• Your instructions: Report the tally of lines featuring the word "missingFileThrows" in the entries below, without anything else.

(Extracted data entries)
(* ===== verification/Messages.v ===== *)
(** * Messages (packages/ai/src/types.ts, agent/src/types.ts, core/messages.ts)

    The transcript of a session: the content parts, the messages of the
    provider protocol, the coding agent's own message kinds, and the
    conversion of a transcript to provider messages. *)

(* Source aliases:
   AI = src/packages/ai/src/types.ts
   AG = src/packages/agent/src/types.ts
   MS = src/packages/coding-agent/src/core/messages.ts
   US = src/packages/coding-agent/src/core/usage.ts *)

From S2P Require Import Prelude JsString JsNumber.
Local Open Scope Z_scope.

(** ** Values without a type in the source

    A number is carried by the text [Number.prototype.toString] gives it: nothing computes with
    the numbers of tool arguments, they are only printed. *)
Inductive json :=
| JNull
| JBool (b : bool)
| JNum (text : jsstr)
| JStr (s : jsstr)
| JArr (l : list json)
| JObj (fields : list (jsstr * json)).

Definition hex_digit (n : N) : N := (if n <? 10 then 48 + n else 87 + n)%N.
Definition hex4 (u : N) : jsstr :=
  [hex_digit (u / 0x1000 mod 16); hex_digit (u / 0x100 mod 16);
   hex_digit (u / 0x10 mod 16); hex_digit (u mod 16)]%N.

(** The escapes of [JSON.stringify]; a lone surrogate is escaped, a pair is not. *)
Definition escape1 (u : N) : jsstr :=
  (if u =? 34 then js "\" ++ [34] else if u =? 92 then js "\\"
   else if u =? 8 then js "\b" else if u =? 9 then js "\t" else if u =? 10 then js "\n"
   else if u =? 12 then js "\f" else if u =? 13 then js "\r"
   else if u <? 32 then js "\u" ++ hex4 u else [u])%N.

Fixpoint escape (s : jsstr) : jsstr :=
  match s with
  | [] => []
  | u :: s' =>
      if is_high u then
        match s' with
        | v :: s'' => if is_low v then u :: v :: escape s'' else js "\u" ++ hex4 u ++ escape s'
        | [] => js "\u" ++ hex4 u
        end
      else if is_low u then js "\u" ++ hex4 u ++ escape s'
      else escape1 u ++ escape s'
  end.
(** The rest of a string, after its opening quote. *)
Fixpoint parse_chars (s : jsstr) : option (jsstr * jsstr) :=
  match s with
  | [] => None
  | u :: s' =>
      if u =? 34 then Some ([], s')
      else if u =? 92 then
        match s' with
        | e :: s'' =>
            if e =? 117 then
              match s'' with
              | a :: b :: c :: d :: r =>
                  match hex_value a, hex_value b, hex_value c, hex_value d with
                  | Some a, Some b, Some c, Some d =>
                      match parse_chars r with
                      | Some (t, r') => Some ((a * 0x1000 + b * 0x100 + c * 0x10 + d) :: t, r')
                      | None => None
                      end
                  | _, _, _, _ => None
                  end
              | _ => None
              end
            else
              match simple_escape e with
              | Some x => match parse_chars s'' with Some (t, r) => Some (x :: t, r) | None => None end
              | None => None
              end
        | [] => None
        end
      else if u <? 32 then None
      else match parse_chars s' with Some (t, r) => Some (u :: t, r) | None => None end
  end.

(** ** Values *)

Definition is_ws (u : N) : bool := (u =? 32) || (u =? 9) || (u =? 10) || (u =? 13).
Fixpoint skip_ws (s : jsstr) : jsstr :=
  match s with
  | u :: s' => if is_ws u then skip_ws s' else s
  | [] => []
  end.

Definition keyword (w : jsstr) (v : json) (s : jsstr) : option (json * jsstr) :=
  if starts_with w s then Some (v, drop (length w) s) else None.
==
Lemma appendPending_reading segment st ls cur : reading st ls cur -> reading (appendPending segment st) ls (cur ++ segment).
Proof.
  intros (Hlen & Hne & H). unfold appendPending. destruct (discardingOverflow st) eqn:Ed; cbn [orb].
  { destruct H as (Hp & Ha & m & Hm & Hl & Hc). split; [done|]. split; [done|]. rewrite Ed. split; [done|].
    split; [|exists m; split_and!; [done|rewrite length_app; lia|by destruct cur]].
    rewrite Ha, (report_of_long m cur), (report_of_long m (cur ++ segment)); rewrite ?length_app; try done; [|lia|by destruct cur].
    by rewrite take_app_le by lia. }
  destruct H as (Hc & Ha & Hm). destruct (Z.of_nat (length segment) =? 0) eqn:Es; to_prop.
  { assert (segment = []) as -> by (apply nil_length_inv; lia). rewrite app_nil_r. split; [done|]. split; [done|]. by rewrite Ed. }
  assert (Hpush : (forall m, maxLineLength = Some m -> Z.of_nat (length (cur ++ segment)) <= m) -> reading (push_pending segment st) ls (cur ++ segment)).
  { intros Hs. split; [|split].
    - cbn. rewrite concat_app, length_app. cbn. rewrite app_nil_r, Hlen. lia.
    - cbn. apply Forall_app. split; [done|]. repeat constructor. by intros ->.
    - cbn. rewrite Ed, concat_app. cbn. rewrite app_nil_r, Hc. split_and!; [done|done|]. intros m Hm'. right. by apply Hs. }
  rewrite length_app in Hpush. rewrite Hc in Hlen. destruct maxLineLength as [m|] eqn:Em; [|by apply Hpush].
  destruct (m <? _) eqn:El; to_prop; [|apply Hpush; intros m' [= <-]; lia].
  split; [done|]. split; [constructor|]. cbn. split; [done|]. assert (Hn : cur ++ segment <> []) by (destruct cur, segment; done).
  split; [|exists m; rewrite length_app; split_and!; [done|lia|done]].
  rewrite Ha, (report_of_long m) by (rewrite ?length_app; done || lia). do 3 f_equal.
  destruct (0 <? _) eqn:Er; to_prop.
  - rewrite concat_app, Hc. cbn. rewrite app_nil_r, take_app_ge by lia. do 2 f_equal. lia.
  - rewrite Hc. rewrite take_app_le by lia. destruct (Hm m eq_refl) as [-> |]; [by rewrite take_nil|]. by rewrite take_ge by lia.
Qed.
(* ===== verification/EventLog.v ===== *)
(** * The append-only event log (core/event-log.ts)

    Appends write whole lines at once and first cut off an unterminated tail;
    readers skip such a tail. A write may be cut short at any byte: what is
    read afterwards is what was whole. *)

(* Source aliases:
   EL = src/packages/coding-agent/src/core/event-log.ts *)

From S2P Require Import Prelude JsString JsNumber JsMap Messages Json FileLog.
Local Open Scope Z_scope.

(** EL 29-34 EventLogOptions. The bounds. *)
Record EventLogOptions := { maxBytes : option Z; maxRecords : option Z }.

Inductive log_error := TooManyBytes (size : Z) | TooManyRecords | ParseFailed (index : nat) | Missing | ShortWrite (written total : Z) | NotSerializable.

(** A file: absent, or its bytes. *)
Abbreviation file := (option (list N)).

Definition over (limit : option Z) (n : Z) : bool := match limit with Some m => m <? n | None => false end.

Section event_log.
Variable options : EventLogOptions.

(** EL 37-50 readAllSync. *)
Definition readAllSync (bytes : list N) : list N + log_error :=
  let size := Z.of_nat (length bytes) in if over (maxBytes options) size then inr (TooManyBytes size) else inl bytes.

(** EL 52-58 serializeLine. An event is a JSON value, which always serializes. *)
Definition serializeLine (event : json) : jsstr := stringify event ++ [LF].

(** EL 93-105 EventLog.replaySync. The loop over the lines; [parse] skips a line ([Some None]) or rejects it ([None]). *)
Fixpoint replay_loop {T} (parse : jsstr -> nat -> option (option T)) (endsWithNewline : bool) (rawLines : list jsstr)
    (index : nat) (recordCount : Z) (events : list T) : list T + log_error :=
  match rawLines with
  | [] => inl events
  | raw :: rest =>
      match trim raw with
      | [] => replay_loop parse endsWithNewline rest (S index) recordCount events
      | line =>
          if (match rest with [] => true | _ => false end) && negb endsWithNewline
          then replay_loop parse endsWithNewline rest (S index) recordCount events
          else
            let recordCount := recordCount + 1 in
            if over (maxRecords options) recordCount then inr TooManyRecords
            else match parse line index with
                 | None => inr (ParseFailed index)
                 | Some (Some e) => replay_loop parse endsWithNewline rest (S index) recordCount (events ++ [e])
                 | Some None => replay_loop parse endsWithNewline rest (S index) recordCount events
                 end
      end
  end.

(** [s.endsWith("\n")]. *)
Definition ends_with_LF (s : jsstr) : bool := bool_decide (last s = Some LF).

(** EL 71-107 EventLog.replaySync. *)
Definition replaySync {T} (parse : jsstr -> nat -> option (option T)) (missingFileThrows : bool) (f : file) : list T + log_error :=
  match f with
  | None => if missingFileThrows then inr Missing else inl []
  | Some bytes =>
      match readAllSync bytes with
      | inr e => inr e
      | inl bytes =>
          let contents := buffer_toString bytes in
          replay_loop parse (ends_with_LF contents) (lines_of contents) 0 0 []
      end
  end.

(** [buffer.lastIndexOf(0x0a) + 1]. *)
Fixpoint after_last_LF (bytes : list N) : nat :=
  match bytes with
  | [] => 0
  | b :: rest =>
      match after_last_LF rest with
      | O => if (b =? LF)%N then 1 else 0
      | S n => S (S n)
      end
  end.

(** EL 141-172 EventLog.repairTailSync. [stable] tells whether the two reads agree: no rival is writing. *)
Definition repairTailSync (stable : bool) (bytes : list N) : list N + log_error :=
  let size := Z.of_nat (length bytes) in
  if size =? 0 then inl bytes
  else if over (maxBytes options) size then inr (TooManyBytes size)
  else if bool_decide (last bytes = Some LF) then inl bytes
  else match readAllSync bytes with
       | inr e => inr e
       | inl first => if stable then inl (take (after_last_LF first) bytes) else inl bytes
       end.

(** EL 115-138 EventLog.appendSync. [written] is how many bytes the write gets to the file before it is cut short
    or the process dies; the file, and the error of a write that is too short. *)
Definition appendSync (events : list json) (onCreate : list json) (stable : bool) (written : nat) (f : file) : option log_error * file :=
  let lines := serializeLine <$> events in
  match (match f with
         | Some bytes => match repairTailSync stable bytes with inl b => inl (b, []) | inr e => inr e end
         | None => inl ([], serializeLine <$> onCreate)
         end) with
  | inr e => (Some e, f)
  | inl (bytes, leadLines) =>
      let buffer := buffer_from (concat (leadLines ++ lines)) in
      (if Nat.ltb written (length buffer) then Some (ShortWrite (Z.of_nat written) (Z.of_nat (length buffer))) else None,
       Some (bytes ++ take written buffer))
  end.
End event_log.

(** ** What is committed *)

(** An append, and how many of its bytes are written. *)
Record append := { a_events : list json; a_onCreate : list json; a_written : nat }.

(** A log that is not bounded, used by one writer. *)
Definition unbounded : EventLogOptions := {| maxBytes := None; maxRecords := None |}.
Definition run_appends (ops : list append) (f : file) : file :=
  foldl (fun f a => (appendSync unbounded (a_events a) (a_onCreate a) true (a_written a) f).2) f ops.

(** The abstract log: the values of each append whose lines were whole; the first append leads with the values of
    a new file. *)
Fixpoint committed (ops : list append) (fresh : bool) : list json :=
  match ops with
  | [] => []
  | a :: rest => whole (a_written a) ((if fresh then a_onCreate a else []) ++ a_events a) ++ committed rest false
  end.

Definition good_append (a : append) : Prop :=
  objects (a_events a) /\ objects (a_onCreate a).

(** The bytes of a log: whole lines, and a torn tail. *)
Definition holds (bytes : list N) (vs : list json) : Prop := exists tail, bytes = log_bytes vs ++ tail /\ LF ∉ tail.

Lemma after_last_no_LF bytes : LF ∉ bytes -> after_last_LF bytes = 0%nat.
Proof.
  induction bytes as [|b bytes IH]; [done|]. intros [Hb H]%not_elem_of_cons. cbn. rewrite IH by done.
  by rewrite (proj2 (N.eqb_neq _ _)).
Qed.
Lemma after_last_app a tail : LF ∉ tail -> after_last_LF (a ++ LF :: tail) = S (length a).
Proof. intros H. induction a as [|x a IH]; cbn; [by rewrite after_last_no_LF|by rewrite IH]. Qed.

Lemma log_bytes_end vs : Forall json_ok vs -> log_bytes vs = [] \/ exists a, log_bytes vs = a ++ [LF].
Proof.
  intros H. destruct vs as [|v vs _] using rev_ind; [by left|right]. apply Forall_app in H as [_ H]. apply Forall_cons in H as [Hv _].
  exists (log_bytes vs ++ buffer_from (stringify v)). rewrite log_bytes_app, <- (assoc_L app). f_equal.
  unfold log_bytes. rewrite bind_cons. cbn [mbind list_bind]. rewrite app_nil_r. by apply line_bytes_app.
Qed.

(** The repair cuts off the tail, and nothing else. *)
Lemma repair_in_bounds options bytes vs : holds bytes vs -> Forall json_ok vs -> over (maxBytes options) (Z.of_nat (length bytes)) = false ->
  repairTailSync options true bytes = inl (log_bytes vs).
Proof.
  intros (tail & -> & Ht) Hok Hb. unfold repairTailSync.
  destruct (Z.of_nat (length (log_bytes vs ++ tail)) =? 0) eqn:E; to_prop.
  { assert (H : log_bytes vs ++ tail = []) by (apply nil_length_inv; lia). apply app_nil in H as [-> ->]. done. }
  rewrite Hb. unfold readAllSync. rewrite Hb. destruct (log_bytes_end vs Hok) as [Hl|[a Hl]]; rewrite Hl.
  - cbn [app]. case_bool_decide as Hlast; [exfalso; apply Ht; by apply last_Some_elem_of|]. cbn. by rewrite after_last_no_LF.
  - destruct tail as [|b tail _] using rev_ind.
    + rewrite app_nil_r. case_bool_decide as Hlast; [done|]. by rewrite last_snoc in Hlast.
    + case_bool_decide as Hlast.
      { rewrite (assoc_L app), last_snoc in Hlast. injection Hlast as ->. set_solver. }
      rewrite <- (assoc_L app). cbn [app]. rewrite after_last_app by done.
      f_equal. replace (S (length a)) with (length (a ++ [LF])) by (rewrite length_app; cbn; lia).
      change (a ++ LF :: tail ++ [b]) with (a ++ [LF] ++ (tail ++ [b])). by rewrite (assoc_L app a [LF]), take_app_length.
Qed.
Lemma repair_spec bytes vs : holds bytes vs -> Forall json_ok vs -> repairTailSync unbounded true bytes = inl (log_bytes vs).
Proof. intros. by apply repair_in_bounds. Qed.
==
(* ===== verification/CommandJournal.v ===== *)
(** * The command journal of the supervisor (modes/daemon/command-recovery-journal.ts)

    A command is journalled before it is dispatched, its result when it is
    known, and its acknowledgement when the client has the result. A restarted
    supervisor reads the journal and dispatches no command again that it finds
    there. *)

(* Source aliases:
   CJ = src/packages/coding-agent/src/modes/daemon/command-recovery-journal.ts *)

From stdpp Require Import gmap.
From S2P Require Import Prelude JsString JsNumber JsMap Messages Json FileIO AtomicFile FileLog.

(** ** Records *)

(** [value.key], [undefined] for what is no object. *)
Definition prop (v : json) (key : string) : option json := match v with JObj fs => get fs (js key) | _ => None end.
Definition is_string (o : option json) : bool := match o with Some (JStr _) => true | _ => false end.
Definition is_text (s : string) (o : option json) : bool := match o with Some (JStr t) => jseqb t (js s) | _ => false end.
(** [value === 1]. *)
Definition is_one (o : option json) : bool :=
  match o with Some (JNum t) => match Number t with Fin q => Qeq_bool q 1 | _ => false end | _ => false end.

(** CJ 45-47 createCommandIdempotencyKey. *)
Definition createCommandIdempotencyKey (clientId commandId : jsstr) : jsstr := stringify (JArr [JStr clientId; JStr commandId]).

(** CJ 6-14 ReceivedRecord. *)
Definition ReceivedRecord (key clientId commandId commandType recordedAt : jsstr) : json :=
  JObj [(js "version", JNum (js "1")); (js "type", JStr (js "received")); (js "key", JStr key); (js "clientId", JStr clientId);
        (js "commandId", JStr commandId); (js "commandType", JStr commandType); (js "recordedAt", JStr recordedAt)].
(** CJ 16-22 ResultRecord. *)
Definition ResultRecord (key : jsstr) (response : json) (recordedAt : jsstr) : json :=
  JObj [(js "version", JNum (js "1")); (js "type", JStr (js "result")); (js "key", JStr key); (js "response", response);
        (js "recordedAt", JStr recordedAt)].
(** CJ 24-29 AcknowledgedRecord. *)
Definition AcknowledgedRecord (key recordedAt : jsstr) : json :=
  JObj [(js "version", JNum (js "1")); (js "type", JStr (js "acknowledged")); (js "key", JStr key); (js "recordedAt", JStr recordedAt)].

• Exercise answer: 2